**What to do**: Report, in full, each line of the material below in which the string "nginx" occurs.

- Opening Delimiter -

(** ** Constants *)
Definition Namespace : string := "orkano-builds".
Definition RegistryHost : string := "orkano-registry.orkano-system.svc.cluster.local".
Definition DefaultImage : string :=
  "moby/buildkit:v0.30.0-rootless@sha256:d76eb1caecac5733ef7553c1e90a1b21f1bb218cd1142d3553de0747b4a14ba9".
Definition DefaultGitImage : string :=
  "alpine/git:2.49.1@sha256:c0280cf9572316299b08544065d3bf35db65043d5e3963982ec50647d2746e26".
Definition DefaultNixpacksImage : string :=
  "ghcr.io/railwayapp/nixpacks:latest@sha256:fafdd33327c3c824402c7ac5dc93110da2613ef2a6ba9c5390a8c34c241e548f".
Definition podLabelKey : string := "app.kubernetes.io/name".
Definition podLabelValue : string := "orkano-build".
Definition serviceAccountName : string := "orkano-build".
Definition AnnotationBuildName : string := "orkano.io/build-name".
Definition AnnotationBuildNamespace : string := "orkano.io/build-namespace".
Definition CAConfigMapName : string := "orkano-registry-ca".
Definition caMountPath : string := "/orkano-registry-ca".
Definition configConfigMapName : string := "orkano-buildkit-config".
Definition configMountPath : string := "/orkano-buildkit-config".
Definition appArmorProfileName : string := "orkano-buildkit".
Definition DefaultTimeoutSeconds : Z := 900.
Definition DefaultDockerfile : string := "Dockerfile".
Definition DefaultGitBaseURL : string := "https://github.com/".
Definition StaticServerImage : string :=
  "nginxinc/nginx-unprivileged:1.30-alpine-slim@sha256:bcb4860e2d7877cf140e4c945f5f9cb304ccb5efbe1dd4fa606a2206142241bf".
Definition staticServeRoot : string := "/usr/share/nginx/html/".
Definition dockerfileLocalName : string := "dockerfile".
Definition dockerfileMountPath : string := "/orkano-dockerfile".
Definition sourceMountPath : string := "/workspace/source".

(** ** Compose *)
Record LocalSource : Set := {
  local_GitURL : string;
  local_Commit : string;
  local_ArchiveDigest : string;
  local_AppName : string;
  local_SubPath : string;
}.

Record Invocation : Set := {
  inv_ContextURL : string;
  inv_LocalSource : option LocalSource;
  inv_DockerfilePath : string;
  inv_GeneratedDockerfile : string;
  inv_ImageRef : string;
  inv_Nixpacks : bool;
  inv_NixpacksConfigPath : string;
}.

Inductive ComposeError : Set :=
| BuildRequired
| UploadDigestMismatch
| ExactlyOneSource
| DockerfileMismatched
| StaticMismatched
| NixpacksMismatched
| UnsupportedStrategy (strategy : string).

- Closing Delimiter -

**Exercise response**:
  "nginxinc/nginx-unprivileged:1.30-alpine-slim@sha256:bcb4860e2d7877cf140e4c945f5f9cb304ccb5efbe1dd4fa606a2206142241bf".
Definition staticServeRoot : string := "/usr/share/nginx/html/".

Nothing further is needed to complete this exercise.